No matter the kind of team structure you have, communication is key. But when you’re working with both in-office and dispersed teams, it’s especially important to not only communicate but ensure that you’re communicating in a consistent way that includes everyone. 

It’s an unfortunate side effect of this structure, but your offshore team will not be privy to announcements made in the office. Nor will they be able to participate in in-person bonding activities like coffee breaks and office lunches where work topics will inevitably arise.

Even if you schedule regular meetings with all parties, there very often may be a disconnect for those phoning in from offsite. Technological interruptions and communication lag times are part and parcel of virtual meetings. So it’s best not only to solely rely on those for communication. 

Instead, pick a few communication channels and stick to them. Live group chats for workplace chatter. One-on-one conference meetings for regular check-ins. Dedicated Slack channels for official announcements. Devise your own system for keeping everyone in the loop, just remember to keep it consistent. Not only will this keep your team informed. But it will save you precious time from needing to communicate the same info more than once. 


Make project goals known to all


Projects are a bit like a relay race. Tasks are handed off from one person to the next until you can successfully cross the finish line to project completion. And just like a race, projects work best when you can see the end in sight. Because no one can keep running forever.

Even if a specific team won’t be the one taking your project over the finish line, it’s still best to clue them in as to the overall project outcome. That way they can see what it is they are working towards. And share in the elation when reaching certain project goals. 

Both onsite and offsite teams need to be tuned to the project’s vision. And it’s best to lay that out in the beginning stages of the project. Discuss what the endpoint looks like. As well as expectations for each milestone. Project management systems such as Gantt charts or Kanban boards can help communicate this information continuously throughout the entire project process. Plus, they make it easy to see how each component of the project works together. 

This kind of transparency helps build trust. And keeps everyone motivated. Because even if individuals’ tasks are different they know that it all leads to the same place. 


Create a strong corporate culture


Unfortunately “out of sight out of mind” tends to apply to dispersed teams. A 2017 survey showed that remote workers more often feel left out than their onsite counterparts. These kinds of negative feelings can seep into work relationships, drain trust, and zap productivity. 

That’s why it’s important to acknowledge that your offshore team is also your partner. They are there to help you get your work done. And treating them as equal will help you do just that. 

Build relationships with your offshore team members. Try to remember their birthdays and acknowledge them for a job well done. Just as you would do your in-office staff. 

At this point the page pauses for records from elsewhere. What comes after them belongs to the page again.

(* ===== verification/Sorting.v ===== *)
(** * Sorting: [sorted(l, key=...)] and canonical JSON

    Python's [sorted] is stable; insertion from the right keeps equal keys in
    their original order.  Keys are strings or tuples of strings, compared
    lexicographically.  [canonical] is the value [json.dumps(..., sort_keys=True)]
    prints: every dict with its items in key order. *)

From stdpp Require Import sorting.
From S2P Require Import Prelude.
From S2P Require Import Errors.
From S2P Require Import PyValue.

(** ** Sorted lists *)

Section strongly_sorted.
Context {A : Type} (R : relation A).

Lemma sorted_filter (P : A -> Prop) `{!forall x, Decision (P x)} l :
  StronglySorted R l -> StronglySorted R (filter P l).
Proof.
  induction 1 as [|x l Hl IH Hx]; simpl; [constructor|]. rewrite filter_cons.
  case_decide; [|done]. constructor; [done|]. rewrite Forall_forall in *.
  intros y (_ & Hy)%list_elem_of_filter. auto.
Qed.

Lemma sorted_lookup l i j x y :
  StronglySorted R l -> l !! i = Some x -> l !! j = Some y -> i < j -> R x y.
Proof.
  intros Hl. revert i j. induction Hl as [|z l Hl IH Hz]; intros [|i] [|j] Hi Hj Hij;
    simpl in *; try (done || lia).
  - injection Hi as ->. rewrite Forall_forall in Hz. apply Hz. by eapply list_elem_of_lookup_2.
  - apply (IH i j); [done..|lia].
Qed.
End strongly_sorted.

(** Consecutive numbering. *)
Lemma numbered_sorted {A} (f : A -> nat) l n :
  f <$> l = seq n (length l) -> StronglySorted (fun a b => f a < f b) l.
Proof.
  revert n; induction l as [|x l IH]; intros n H; [constructor|].
  change (f x :: (f <$> l) = n :: seq (S n) (length l)) in H.
  injection H as Hx Hl. constructor; [by eapply IH|]. apply Forall_forall. intros y Hy.
  apply (list_elem_of_fmap_2 f) in Hy. rewrite Hl in Hy. apply elem_of_seq in Hy. lia.
Qed.

(** ** Stable sorting by a key *)

Section sorted.
Context {A K : Type} (R : relation K) `{!RelDecision R} (key : A -> K).

Fixpoint insert_by (x : A) (l : list A) : list A :=
  match l with
  | [] => [x]
  | y :: l' => if bool_decide (R (key x) (key y)) then x :: y :: l' else y :: insert_by x l'
  end.

Definition sorted_by (l : list A) : list A := foldr insert_by [] l.

Lemma insert_by_perm x l : insert_by x l ≡ₚ x :: l.
Proof.
  induction l as [|y l IH]; simpl; [done|]. case_bool_decide; [done|].
  rewrite IH. by constructor.
Qed.

Lemma sorted_by_perm l : sorted_by l ≡ₚ l.
Proof. induction l as [|x l IH]; simpl; [done|]. by rewrite insert_by_perm, IH. Qed.

Lemma elem_of_sorted_by x l : x ∈ sorted_by l <-> x ∈ l.
Proof. by rewrite sorted_by_perm. Qed.

Context `{!Transitive R, !Total R}.

Lemma insert_by_sorted x l :
  StronglySorted (fun a b => R (key a) (key b)) l ->
  StronglySorted (fun a b => R (key a) (key b)) (insert_by x l).
Proof.
  induction 1 as [|y l Hl IH Hy]; simpl; [repeat constructor|].
  case_bool_decide as Hxy.
  - constructor; [by constructor|]. constructor; [done|].
    eapply Forall_impl; [exact Hy|]. simpl. intros z Hz. by etrans.
  - constructor; [done|]. rewrite insert_by_perm. constructor; [|done].
    destruct (total R (key x) (key y)); done.
Qed.

Lemma sorted_by_sorted l : StronglySorted (fun a b => R (key a) (key b)) (sorted_by l).
Proof. induction l; simpl; [constructor | by apply insert_by_sorted]. Qed.

(** With distinct keys the sorted list does not depend on the input order. *)
Lemma sorted_by_unique `{!AntiSymm (=) R} l l' :
  NoDup (key <$> l) -> l ≡ₚ l' -> sorted_by l = sorted_by l'.
Proof.
  intros Hnd Hp. apply (StronglySorted_unique_strong (fun a b => R (key a) (key b)));
    [|apply sorted_by_sorted..|by rewrite !sorted_by_perm].
  intros x y Hx Hy Hxy Hyx. rewrite elem_of_sorted_by in Hx, Hy. rewrite <- Hp in Hy.
  assert (Hk : key x = key y) by (by apply (anti_symm R)).
  apply list_elem_of_lookup in Hx as [i Hi], Hy as [j Hj].
  assert (i = j) as ->; [|congruence].
  eapply (NoDup_lookup _ i j (key x)); [exact Hnd | |].
  - by rewrite list_lookup_fmap, Hi.
  - by rewrite list_lookup_fmap, Hj, Hk.
Qed.
End sorted.

(** ** Lexicographic order *)

Definition lex {A B} (R : relation A) (S : relation B) : relation (A * B) :=
  fun x y => (x.1 <> y.1 /\ R x.1 y.1) \/ (x.1 = y.1 /\ S x.2 y.2).

Section lex.
Context {A B : Type} `{!EqDecision A} (R : relation A) (S : relation B).

#[global] Instance lex_dec `{!RelDecision R, !RelDecision S} : RelDecision (lex R S).
Proof. intros x y. unfold lex. apply _. Defined.

Context `{!Transitive R, !Transitive S, !AntiSymm (=) R, !AntiSymm (=) S, !Total R, !Total S}.

#[global] Instance lex_trans : Transitive (lex R S).
Proof.
  intros [a b] [a' b'] [a'' b''] [[H1 H2]|[H1 H2]] [[H3 H4]|[H3 H4]]; simpl in *; subst.
  - left. simpl. split; [|by etrans]. intros ->. apply H1. by apply (anti_symm R).
  - by left.
  - by left.
  - right. simpl. split; [done | by etrans].
Qed.

#[global] Instance lex_antisym : AntiSymm (=) (lex R S).
Proof.
  intros [a b] [a' b'] [[H1 H2]|[H1 H2]] [[H3 H4]|[H3 H4]]; simpl in *; subst; try done.
  - destruct H1. by apply (anti_symm R).
  - f_equal. by apply (anti_symm S).
Qed.

#[global] Instance lex_total : Total (lex R S).
Proof.
  intros [a b] [a' b']. unfold lex. simpl. destruct (decide (a = a')) as [->|Hne].
  - destruct (total S b b'); auto.
  - destruct (total R a a'); [left; left | right; left]; auto.
Qed.
End lex.

(** The order of triples of strings. *)
Definition triple_le : relation (string * (string * string)) :=
  lex String.le (lex String.le String.le).

#[global] Instance triple_le_dec : RelDecision triple_le := _.
#[global] Instance triple_le_trans : Transitive triple_le := _.
#[global] Instance triple_le_antisym : AntiSymm (=) triple_le := _.
#[global] Instance triple_le_total : Total triple_le := _.

(** ** Canonical JSON values *)

(** The value with every dict's items in key order. *)
Fixpoint canonical (v : pyval) : pyval :=
  match v with
  | PList l => PList (map canonical l)
  | PDict d => PDict (sorted_by String.le fst (map (fun kv => (kv.1, canonical kv.2)) d))
  | _ => v
  end.

(** A dict's canonical form does not depend on the order of its items. *)
Lemma canonical_dict_perm d d' :
  NoDup d.*1 -> d ≡ₚ d' -> canonical (PDict d) = canonical (PDict d').
Proof.
  intros Hnd Hp. cbn [canonical]. f_equal.
  apply (sorted_by_unique String.le fst); [|by apply Permutation_map].
  change (NoDup (fst <$> ((fun kv => (kv.1, canonical kv.2)) <$> d))).
  by rewrite <- list_fmap_compose.
Qed.

(** Replacing the values of a dict by others of the same canonical form. *)
Lemma canonical_dict_values d d' :
  Forall2 (fun a b => a.1 = b.1 /\ canonical a.2 = canonical b.2) d d' ->
  canonical (PDict d) = canonical (PDict d').
Proof.
  intros H. cbn [canonical]. do 2 f_equal.
  induction H as [|[k v] [k' v'] d d' [Hk Hv] _ IH]; simpl in *; congruence.
Qed.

Although it might seem harder to connect virtually, there’s plenty of suggestions around the web on ways to build rapport with your dispersed teams. It’s amazing how something as small as sharing a cup of coffee on Google hangouts or even just asking about your team members’ weekends can go a long way in creating a “virtual watercooler.” Which in turn can lead to a boost in engagement, drive team productivity, and create a culture that’s not hampered by distance. 


Keep your team connected


Even if your offshore team and office headquarters are located on opposite sides of the globe, there are ways to stay connected. Here are a few things to consider.

  • Find overlapping work hours – Different time zones can kill collaboration and eat uptime. So find a way to create schedules where your both onsite and offsite teams can do at least some live communication. This may mean allowing more flexible schedules and non-traditional working hours. 
  • Use language everyone can understand – even if your offshore team is great at your native language, there’s bound to be some misunderstandings. Especially if they can’t benefit from body language and social cues that come across better in-person. Keeping your language simple and understandable can ensure that everyone is aware of what needs to be done.
  • Utilize tools everyone can access –  Tech is great for keeping everyone in the loop, but only if it’s accessible for people to use. Make sure that the tools you need on a daily basis are available for the whole team. Check permissions and licenses before equipping your workplace toolbox. 

When you’re working with a mix of onsite and offsite workers, there may be a few challenges. But many of these are easily solvable and pale in comparison to the benefits these team structures can provide. Following these tips and being receptive to your team’s issues and concerns will go a long way in creating a great work environment. Wherever your team members are located.